**About this exercise**
Every record below is to be reproduced exactly.

•••••

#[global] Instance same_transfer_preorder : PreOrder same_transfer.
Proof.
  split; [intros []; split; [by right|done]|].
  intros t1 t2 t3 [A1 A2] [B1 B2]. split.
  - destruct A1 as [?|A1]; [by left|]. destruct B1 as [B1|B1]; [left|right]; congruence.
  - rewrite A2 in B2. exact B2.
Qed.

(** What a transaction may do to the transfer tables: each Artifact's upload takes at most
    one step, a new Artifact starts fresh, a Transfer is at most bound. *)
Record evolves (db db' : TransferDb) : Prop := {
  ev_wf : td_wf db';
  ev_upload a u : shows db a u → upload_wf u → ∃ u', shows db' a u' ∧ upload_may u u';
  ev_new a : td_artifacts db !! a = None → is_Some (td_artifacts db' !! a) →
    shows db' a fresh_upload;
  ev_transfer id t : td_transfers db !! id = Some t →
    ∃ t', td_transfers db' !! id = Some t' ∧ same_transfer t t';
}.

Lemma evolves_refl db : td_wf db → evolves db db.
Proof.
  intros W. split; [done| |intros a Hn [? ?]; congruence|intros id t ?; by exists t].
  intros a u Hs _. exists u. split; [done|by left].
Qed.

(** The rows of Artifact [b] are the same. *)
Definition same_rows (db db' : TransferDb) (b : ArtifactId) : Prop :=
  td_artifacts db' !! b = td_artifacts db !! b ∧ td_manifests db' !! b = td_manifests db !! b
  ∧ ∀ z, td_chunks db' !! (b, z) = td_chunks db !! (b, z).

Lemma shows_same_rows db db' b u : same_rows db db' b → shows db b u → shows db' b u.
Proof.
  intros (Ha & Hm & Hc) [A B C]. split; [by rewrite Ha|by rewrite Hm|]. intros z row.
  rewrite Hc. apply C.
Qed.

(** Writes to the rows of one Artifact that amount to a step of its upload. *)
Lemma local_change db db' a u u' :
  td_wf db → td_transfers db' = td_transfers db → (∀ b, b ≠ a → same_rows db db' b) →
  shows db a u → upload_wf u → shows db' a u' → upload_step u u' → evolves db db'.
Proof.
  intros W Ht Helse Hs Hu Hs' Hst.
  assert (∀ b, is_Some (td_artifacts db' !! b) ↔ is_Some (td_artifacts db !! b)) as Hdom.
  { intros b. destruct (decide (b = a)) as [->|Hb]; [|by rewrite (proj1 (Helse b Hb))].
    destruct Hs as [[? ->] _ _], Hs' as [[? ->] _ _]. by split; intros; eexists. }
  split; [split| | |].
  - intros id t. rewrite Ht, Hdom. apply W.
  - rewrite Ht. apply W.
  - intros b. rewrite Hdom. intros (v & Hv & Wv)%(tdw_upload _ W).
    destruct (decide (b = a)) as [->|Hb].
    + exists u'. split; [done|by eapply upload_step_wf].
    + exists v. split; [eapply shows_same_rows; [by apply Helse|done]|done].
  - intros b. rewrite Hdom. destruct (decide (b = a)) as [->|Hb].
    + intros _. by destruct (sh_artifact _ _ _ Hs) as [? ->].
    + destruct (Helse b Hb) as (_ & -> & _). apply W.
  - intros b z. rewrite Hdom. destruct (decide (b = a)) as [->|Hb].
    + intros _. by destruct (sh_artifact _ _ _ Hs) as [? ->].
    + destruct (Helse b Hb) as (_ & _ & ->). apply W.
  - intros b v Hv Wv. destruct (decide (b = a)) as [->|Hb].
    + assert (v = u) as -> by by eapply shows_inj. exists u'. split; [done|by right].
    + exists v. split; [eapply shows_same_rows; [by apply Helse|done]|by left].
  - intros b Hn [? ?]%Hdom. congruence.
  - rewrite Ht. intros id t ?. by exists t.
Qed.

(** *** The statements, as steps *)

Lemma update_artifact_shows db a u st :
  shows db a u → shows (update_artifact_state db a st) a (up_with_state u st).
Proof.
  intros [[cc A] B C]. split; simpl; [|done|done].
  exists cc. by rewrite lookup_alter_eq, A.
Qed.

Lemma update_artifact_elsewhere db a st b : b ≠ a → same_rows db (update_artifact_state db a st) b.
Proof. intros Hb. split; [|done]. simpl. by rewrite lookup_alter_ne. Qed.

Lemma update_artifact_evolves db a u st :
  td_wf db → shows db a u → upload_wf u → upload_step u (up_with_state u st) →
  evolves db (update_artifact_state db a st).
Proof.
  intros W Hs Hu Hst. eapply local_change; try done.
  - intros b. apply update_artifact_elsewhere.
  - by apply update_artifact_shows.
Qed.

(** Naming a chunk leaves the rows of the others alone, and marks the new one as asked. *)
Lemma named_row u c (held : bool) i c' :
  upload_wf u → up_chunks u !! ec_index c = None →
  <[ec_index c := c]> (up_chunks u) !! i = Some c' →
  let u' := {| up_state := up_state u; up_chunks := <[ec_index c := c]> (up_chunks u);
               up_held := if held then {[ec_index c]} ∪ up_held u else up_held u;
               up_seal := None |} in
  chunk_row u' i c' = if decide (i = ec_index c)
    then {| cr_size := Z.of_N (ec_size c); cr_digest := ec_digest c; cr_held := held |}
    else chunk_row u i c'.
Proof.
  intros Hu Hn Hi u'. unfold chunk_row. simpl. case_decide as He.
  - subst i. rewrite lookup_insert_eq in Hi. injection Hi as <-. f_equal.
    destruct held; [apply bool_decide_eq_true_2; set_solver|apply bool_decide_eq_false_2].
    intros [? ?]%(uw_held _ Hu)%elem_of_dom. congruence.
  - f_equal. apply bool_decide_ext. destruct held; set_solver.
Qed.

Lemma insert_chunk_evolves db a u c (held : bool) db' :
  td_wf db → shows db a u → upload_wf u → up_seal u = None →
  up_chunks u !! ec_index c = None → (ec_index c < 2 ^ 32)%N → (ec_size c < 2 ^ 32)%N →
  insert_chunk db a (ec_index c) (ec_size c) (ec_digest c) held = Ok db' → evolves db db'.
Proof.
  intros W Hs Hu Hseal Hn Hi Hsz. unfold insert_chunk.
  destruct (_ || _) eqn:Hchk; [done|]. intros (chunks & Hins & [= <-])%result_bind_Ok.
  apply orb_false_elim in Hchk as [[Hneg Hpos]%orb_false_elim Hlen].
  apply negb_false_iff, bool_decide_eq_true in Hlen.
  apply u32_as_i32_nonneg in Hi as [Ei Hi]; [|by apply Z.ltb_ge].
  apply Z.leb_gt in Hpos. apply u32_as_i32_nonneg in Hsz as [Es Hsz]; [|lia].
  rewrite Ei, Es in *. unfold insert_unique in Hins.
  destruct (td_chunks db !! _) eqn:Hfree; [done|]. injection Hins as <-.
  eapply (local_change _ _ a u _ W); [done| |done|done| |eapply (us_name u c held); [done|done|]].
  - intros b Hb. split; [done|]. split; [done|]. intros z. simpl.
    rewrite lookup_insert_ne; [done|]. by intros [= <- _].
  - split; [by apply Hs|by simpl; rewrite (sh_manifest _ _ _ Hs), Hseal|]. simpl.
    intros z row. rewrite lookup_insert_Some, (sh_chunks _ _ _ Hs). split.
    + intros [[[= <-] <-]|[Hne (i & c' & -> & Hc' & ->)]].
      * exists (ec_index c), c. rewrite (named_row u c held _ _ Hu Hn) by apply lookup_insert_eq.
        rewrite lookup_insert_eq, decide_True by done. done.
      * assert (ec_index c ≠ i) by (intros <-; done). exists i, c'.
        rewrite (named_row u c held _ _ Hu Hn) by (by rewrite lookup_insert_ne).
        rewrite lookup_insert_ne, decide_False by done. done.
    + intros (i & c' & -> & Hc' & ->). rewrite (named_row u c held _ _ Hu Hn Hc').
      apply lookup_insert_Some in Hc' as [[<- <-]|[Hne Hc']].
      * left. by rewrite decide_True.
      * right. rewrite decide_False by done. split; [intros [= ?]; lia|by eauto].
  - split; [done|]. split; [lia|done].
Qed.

•••••

**Your solution**
#[global] Instance same_transfer_preorder : PreOrder same_transfer.
Proof.
  split; [intros []; split; [by right|done]|].
  intros t1 t2 t3 [A1 A2] [B1 B2]. split.
  - destruct A1 as [?|A1]; [by left|]. destruct B1 as [B1|B1]; [left|right]; congruence.
  - rewrite A2 in B2. exact B2.
Qed.

(** What a transaction may do to the transfer tables: each Artifact's upload takes at most
    one step, a new Artifact starts fresh, a Transfer is at most bound. *)
Record evolves (db db' : TransferDb) : Prop := {
  ev_wf : td_wf db';
  ev_upload a u : shows db a u → upload_wf u → ∃ u', shows db' a u' ∧ upload_may u u';
  ev_new a : td_artifacts db !! a = None → is_Some (td_artifacts db' !! a) →
    shows db' a fresh_upload;
  ev_transfer id t : td_transfers db !! id = Some t →
    ∃ t', td_transfers db' !! id = Some t' ∧ same_transfer t t';
}.

Lemma evolves_refl db : td_wf db → evolves db db.
Proof.
  intros W. split; [done| |intros a Hn [? ?]; congruence|intros id t ?; by exists t].
  intros a u Hs _. exists u. split; [done|by left].
Qed.

(** The rows of Artifact [b] are the same. *)
Definition same_rows (db db' : TransferDb) (b : ArtifactId) : Prop :=
  td_artifacts db' !! b = td_artifacts db !! b ∧ td_manifests db' !! b = td_manifests db !! b
  ∧ ∀ z, td_chunks db' !! (b, z) = td_chunks db !! (b, z).

Lemma shows_same_rows db db' b u : same_rows db db' b → shows db b u → shows db' b u.
Proof.
  intros (Ha & Hm & Hc) [A B C]. split; [by rewrite Ha|by rewrite Hm|]. intros z row.
  rewrite Hc. apply C.
Qed.

(** Writes to the rows of one Artifact that amount to a step of its upload. *)
Lemma local_change db db' a u u' :
  td_wf db → td_transfers db' = td_transfers db → (∀ b, b ≠ a → same_rows db db' b) →
  shows db a u → upload_wf u → shows db' a u' → upload_step u u' → evolves db db'.
Proof.
  intros W Ht Helse Hs Hu Hs' Hst.
  assert (∀ b, is_Some (td_artifacts db' !! b) ↔ is_Some (td_artifacts db !! b)) as Hdom.
  { intros b. destruct (decide (b = a)) as [->|Hb]; [|by rewrite (proj1 (Helse b Hb))].
    destruct Hs as [[? ->] _ _], Hs' as [[? ->] _ _]. by split; intros; eexists. }
  split; [split| | |].
  - intros id t. rewrite Ht, Hdom. apply W.
  - rewrite Ht. apply W.
  - intros b. rewrite Hdom. intros (v & Hv & Wv)%(tdw_upload _ W).
    destruct (decide (b = a)) as [->|Hb].
    + exists u'. split; [done|by eapply upload_step_wf].
    + exists v. split; [eapply shows_same_rows; [by apply Helse|done]|done].
  - intros b. rewrite Hdom. destruct (decide (b = a)) as [->|Hb].
    + intros _. by destruct (sh_artifact _ _ _ Hs) as [? ->].
    + destruct (Helse b Hb) as (_ & -> & _). apply W.
  - intros b z. rewrite Hdom. destruct (decide (b = a)) as [->|Hb].
    + intros _. by destruct (sh_artifact _ _ _ Hs) as [? ->].
    + destruct (Helse b Hb) as (_ & _ & ->). apply W.
  - intros b v Hv Wv. destruct (decide (b = a)) as [->|Hb].
    + assert (v = u) as -> by by eapply shows_inj. exists u'. split; [done|by right].
    + exists v. split; [eapply shows_same_rows; [by apply Helse|done]|by left].
  - intros b Hn [? ?]%Hdom. congruence.
  - rewrite Ht. intros id t ?. by exists t.
Qed.

(** *** The statements, as steps *)

Lemma update_artifact_shows db a u st :
  shows db a u → shows (update_artifact_state db a st) a (up_with_state u st).
Proof.
  intros [[cc A] B C]. split; simpl; [|done|done].
  exists cc. by rewrite lookup_alter_eq, A.
Qed.

Lemma update_artifact_elsewhere db a st b : b ≠ a → same_rows db (update_artifact_state db a st) b.
Proof. intros Hb. split; [|done]. simpl. by rewrite lookup_alter_ne. Qed.

Lemma update_artifact_evolves db a u st :
  td_wf db → shows db a u → upload_wf u → upload_step u (up_with_state u st) →
  evolves db (update_artifact_state db a st).
Proof.
  intros W Hs Hu Hst. eapply local_change; try done.
  - intros b. apply update_artifact_elsewhere.
  - by apply update_artifact_shows.
Qed.

(** Naming a chunk leaves the rows of the others alone, and marks the new one as asked. *)
Lemma named_row u c (held : bool) i c' :
  upload_wf u → up_chunks u !! ec_index c = None →
  <[ec_index c := c]> (up_chunks u) !! i = Some c' →
  let u' := {| up_state := up_state u; up_chunks := <[ec_index c := c]> (up_chunks u);
               up_held := if held then {[ec_index c]} ∪ up_held u else up_held u;
               up_seal := None |} in
  chunk_row u' i c' = if decide (i = ec_index c)
    then {| cr_size := Z.of_N (ec_size c); cr_digest := ec_digest c; cr_held := held |}
    else chunk_row u i c'.
Proof.
  intros Hu Hn Hi u'. unfold chunk_row. simpl. case_decide as He.
  - subst i. rewrite lookup_insert_eq in Hi. injection Hi as <-. f_equal.
    destruct held; [apply bool_decide_eq_true_2; set_solver|apply bool_decide_eq_false_2].
    intros [? ?]%(uw_held _ Hu)%elem_of_dom. congruence.
  - f_equal. apply bool_decide_ext. destruct held; set_solver.
Qed.

Lemma insert_chunk_evolves db a u c (held : bool) db' :
  td_wf db → shows db a u → upload_wf u → up_seal u = None →
  up_chunks u !! ec_index c = None → (ec_index c < 2 ^ 32)%N → (ec_size c < 2 ^ 32)%N →
  insert_chunk db a (ec_index c) (ec_size c) (ec_digest c) held = Ok db' → evolves db db'.
Proof.
  intros W Hs Hu Hseal Hn Hi Hsz. unfold insert_chunk.
  destruct (_ || _) eqn:Hchk; [done|]. intros (chunks & Hins & [= <-])%result_bind_Ok.
  apply orb_false_elim in Hchk as [[Hneg Hpos]%orb_false_elim Hlen].
  apply negb_false_iff, bool_decide_eq_true in Hlen.
  apply u32_as_i32_nonneg in Hi as [Ei Hi]; [|by apply Z.ltb_ge].
  apply Z.leb_gt in Hpos. apply u32_as_i32_nonneg in Hsz as [Es Hsz]; [|lia].
  rewrite Ei, Es in *. unfold insert_unique in Hins.
  destruct (td_chunks db !! _) eqn:Hfree; [done|]. injection Hins as <-.
  eapply (local_change _ _ a u _ W); [done| |done|done| |eapply (us_name u c held); [done|done|]].
  - intros b Hb. split; [done|]. split; [done|]. intros z. simpl.
    rewrite lookup_insert_ne; [done|]. by intros [= <- _].
  - split; [by apply Hs|by simpl; rewrite (sh_manifest _ _ _ Hs), Hseal|]. simpl.
    intros z row. rewrite lookup_insert_Some, (sh_chunks _ _ _ Hs). split.
    + intros [[[= <-] <-]|[Hne (i & c' & -> & Hc' & ->)]].
      * exists (ec_index c), c. rewrite (named_row u c held _ _ Hu Hn) by apply lookup_insert_eq.
        rewrite lookup_insert_eq, decide_True by done. done.
      * assert (ec_index c ≠ i) by (intros <-; done). exists i, c'.
        rewrite (named_row u c held _ _ Hu Hn) by (by rewrite lookup_insert_ne).
        rewrite lookup_insert_ne, decide_False by done. done.
    + intros (i & c' & -> & Hc' & ->). rewrite (named_row u c held _ _ Hu Hn Hc').
      apply lookup_insert_Some in Hc' as [[<- <-]|[Hne Hc']].
      * left. by rewrite decide_True.
      * right. rewrite decide_False by done. split; [intros [= ?]; lia|by eauto].
  - split; [done|]. split; [lia|done].
Qed.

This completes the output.